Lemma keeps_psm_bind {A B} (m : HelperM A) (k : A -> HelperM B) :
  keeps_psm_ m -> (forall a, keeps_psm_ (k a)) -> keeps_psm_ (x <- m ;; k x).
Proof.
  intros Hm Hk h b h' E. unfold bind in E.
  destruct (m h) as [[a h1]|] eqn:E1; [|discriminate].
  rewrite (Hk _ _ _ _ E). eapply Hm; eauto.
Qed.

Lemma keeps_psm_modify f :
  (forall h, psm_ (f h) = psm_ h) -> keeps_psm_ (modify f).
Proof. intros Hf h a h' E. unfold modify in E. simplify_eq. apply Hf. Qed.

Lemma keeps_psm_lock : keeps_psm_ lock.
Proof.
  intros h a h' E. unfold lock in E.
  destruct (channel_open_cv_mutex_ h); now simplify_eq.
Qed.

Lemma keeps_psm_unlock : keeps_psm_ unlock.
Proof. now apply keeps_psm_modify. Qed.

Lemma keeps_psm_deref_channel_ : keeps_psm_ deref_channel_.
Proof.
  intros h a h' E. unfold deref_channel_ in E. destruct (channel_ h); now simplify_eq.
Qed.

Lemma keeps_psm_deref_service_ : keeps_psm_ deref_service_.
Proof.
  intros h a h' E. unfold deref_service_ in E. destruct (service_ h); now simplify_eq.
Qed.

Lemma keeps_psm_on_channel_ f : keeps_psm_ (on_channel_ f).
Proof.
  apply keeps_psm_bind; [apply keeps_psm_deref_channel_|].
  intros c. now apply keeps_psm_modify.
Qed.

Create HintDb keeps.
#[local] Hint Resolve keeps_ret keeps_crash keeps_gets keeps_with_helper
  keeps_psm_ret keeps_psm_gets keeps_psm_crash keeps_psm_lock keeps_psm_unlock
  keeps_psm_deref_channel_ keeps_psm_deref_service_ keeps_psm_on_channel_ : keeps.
---
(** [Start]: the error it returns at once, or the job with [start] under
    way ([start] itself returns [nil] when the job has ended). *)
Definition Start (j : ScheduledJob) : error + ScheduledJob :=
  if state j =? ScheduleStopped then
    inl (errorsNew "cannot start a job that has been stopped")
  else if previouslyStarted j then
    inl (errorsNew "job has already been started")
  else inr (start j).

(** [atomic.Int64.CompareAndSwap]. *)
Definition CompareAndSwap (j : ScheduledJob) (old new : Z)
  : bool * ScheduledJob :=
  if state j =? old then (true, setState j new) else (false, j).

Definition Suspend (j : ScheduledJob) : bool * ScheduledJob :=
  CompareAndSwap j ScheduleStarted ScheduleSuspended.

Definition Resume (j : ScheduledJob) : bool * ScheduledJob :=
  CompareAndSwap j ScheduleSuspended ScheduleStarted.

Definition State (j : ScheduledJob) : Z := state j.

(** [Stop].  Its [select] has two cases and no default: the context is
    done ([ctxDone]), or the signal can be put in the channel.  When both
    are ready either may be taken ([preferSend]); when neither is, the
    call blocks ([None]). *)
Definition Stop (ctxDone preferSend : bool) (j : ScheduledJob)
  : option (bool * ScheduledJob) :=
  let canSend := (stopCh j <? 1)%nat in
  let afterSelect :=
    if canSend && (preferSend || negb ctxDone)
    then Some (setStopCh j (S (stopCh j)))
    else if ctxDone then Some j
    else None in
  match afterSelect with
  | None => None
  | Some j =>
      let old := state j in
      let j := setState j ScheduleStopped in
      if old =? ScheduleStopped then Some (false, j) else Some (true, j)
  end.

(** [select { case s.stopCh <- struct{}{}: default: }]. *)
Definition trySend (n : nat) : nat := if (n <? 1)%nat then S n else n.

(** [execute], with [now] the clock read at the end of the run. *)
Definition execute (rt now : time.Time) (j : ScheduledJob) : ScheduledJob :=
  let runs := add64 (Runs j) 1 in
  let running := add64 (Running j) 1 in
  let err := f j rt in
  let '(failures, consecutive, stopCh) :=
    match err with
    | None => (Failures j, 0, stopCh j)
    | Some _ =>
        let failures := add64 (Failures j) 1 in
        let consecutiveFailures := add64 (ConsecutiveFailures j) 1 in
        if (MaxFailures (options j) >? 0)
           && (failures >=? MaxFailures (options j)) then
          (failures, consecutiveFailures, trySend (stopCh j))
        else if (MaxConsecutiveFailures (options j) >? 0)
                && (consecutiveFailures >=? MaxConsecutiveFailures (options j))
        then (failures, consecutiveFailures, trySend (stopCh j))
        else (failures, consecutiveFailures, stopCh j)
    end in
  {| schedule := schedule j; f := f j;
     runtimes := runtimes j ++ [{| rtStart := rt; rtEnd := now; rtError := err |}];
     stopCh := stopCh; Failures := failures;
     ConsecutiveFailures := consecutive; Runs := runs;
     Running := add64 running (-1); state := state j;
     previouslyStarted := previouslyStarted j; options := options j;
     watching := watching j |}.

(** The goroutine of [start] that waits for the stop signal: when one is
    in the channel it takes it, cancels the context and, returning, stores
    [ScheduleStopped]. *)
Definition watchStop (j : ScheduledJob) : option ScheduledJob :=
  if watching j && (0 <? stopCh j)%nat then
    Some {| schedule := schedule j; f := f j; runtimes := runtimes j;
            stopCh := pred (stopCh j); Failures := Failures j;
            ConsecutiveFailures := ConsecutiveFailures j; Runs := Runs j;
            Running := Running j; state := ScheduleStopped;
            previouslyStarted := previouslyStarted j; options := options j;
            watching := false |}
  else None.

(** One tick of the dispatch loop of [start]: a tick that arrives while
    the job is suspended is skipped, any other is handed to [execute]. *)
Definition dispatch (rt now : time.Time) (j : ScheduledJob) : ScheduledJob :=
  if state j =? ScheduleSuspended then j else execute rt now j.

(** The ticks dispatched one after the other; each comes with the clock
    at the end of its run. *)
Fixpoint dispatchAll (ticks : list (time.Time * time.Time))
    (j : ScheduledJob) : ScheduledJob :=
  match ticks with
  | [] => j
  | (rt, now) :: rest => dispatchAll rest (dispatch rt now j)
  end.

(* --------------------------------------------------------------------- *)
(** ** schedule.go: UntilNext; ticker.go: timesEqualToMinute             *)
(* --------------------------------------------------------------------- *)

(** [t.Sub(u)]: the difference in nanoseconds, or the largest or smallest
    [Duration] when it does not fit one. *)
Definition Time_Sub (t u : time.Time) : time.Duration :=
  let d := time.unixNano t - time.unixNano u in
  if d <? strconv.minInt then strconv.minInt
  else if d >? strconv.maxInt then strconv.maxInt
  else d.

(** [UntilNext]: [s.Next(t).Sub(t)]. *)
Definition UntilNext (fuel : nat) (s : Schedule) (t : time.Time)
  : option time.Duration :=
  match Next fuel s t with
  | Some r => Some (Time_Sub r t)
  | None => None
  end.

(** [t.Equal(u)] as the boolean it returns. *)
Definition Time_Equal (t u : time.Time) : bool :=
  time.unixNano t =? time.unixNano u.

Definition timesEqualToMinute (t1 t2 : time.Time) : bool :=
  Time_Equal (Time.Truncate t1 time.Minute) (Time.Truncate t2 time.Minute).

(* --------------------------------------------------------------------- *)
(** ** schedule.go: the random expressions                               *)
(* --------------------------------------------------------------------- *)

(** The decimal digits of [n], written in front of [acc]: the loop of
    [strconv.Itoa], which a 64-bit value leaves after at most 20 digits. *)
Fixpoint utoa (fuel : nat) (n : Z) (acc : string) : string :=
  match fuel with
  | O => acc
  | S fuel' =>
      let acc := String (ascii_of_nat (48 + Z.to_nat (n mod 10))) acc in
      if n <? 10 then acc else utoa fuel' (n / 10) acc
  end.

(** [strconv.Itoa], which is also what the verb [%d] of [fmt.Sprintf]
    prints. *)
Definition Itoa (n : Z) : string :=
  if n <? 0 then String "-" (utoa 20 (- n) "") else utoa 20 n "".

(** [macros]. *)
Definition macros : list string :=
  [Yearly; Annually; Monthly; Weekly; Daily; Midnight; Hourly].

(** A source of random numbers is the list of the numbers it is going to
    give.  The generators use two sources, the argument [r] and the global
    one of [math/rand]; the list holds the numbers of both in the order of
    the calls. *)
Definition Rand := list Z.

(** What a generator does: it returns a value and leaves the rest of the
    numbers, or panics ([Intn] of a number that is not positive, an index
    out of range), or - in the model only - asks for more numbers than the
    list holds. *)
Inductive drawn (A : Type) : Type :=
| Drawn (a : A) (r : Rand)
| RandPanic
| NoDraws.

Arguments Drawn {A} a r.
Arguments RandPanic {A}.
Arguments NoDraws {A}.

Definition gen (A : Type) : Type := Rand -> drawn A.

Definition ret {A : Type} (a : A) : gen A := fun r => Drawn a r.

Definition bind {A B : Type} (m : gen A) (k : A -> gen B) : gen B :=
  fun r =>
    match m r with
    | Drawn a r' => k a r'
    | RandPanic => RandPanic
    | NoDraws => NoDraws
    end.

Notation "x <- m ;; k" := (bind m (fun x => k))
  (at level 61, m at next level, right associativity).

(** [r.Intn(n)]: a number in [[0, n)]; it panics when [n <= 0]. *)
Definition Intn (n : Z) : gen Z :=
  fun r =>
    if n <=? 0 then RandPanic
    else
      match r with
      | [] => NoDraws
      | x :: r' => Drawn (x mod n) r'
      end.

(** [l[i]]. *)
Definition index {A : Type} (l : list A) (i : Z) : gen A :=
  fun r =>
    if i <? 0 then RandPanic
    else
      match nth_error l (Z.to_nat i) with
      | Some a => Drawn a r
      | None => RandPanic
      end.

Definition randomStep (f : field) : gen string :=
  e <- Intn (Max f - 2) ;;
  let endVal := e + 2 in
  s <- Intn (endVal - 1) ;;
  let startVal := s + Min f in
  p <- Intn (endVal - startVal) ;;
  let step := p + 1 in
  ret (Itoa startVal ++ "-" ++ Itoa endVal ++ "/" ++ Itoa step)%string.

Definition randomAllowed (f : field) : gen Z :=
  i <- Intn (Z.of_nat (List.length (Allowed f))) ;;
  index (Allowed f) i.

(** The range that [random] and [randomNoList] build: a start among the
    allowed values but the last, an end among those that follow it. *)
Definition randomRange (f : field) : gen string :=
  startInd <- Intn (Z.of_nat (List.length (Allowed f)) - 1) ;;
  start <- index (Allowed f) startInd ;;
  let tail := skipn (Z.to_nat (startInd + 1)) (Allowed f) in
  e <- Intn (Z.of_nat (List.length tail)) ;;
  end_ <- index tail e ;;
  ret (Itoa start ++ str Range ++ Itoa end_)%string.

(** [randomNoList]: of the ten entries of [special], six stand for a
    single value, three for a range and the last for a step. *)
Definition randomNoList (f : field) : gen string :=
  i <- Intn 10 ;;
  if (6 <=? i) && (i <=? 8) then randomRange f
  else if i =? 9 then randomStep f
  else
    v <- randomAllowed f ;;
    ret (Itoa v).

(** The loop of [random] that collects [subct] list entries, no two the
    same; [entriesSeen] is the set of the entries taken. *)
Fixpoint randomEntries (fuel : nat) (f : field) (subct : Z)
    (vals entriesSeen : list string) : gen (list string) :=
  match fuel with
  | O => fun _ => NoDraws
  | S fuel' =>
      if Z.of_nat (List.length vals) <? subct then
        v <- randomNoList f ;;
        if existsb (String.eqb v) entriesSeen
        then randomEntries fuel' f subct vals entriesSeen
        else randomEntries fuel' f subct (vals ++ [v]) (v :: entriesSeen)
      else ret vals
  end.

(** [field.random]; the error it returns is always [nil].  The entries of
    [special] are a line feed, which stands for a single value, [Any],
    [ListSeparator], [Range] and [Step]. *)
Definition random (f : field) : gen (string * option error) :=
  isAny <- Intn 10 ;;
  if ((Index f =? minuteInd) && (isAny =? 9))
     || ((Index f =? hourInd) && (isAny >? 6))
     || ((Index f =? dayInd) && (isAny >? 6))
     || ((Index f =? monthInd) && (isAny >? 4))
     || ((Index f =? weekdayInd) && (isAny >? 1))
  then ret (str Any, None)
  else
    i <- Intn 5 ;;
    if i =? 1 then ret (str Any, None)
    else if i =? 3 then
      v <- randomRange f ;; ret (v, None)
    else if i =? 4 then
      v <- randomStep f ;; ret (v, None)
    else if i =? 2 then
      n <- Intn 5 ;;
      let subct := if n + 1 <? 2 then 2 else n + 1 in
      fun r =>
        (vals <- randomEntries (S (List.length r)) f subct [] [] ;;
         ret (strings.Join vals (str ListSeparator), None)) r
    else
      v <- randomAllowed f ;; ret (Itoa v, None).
--
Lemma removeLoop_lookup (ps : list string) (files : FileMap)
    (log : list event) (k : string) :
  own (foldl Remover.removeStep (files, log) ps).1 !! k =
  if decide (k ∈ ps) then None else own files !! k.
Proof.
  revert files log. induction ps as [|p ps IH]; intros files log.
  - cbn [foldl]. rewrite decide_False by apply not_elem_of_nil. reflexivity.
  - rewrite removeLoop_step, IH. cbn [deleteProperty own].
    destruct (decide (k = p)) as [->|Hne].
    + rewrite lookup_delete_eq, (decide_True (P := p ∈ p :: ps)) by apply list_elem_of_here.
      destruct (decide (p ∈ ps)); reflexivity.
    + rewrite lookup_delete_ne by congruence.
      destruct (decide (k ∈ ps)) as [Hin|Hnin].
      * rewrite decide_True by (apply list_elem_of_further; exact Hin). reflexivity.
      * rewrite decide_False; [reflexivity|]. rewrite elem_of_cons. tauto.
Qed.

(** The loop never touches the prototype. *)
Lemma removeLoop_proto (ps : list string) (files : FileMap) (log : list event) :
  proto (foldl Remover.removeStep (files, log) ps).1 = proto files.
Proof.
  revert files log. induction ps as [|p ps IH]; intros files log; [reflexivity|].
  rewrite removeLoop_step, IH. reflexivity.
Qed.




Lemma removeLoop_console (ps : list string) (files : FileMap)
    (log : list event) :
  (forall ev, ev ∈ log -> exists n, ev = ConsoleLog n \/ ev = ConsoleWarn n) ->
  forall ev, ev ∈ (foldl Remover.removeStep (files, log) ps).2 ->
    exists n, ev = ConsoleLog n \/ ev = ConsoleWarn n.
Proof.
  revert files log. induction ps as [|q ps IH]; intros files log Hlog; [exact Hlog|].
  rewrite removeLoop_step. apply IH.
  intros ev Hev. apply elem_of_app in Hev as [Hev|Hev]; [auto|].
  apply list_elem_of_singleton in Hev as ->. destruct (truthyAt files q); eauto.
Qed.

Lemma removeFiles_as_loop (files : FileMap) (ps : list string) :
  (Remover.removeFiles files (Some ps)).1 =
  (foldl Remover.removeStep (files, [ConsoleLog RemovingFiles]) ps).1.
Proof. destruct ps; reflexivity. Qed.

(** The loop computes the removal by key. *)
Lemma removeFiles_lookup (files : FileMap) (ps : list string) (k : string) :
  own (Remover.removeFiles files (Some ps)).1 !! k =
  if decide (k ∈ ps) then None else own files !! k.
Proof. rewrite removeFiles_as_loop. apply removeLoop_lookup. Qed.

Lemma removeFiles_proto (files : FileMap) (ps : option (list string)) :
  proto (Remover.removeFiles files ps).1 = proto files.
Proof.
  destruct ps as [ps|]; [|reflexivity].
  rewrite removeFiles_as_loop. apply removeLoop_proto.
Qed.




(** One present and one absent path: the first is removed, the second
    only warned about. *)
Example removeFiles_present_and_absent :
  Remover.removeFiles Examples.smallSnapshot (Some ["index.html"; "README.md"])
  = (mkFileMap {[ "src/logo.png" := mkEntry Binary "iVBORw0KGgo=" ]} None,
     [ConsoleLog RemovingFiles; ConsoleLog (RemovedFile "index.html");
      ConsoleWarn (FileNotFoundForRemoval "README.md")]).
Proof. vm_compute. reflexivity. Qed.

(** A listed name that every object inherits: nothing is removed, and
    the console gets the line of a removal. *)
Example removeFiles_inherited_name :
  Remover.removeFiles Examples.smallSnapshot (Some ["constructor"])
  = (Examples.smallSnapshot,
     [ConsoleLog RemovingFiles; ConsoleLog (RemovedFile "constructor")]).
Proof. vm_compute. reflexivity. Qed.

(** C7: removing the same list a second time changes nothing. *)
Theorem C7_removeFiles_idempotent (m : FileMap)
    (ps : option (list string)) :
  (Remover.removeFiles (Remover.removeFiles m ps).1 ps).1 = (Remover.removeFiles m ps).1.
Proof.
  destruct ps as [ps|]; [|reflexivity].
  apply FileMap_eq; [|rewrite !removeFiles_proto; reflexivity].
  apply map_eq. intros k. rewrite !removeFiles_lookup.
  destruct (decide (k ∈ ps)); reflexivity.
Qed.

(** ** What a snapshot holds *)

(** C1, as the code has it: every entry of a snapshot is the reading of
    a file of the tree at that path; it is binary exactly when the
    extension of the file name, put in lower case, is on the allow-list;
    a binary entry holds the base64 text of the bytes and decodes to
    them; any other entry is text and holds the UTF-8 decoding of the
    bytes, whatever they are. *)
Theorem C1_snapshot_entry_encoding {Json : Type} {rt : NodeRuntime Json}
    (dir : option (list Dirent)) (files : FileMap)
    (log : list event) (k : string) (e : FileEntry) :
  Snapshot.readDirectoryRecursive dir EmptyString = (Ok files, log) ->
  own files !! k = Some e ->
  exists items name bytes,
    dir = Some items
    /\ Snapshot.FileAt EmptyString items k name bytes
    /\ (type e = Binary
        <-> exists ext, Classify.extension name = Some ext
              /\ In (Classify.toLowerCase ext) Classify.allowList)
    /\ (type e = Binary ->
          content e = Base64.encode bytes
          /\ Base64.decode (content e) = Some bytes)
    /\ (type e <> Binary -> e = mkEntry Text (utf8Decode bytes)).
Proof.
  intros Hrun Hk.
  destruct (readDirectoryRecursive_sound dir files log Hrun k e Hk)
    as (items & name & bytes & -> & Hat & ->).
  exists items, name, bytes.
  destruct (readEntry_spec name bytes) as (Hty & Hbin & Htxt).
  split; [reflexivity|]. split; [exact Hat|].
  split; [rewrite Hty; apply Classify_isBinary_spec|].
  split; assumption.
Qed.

» **Requirement**
Take every line from the records that holds "utoa" and copy it down.

» **Output of the exercise**
Fixpoint utoa (fuel : nat) (n : Z) (acc : string) : string :=
      if n <? 10 then acc else utoa fuel' (n / 10) acc
  if n <? 0 then String "-" (utoa 20 (- n) "") else utoa 20 n "".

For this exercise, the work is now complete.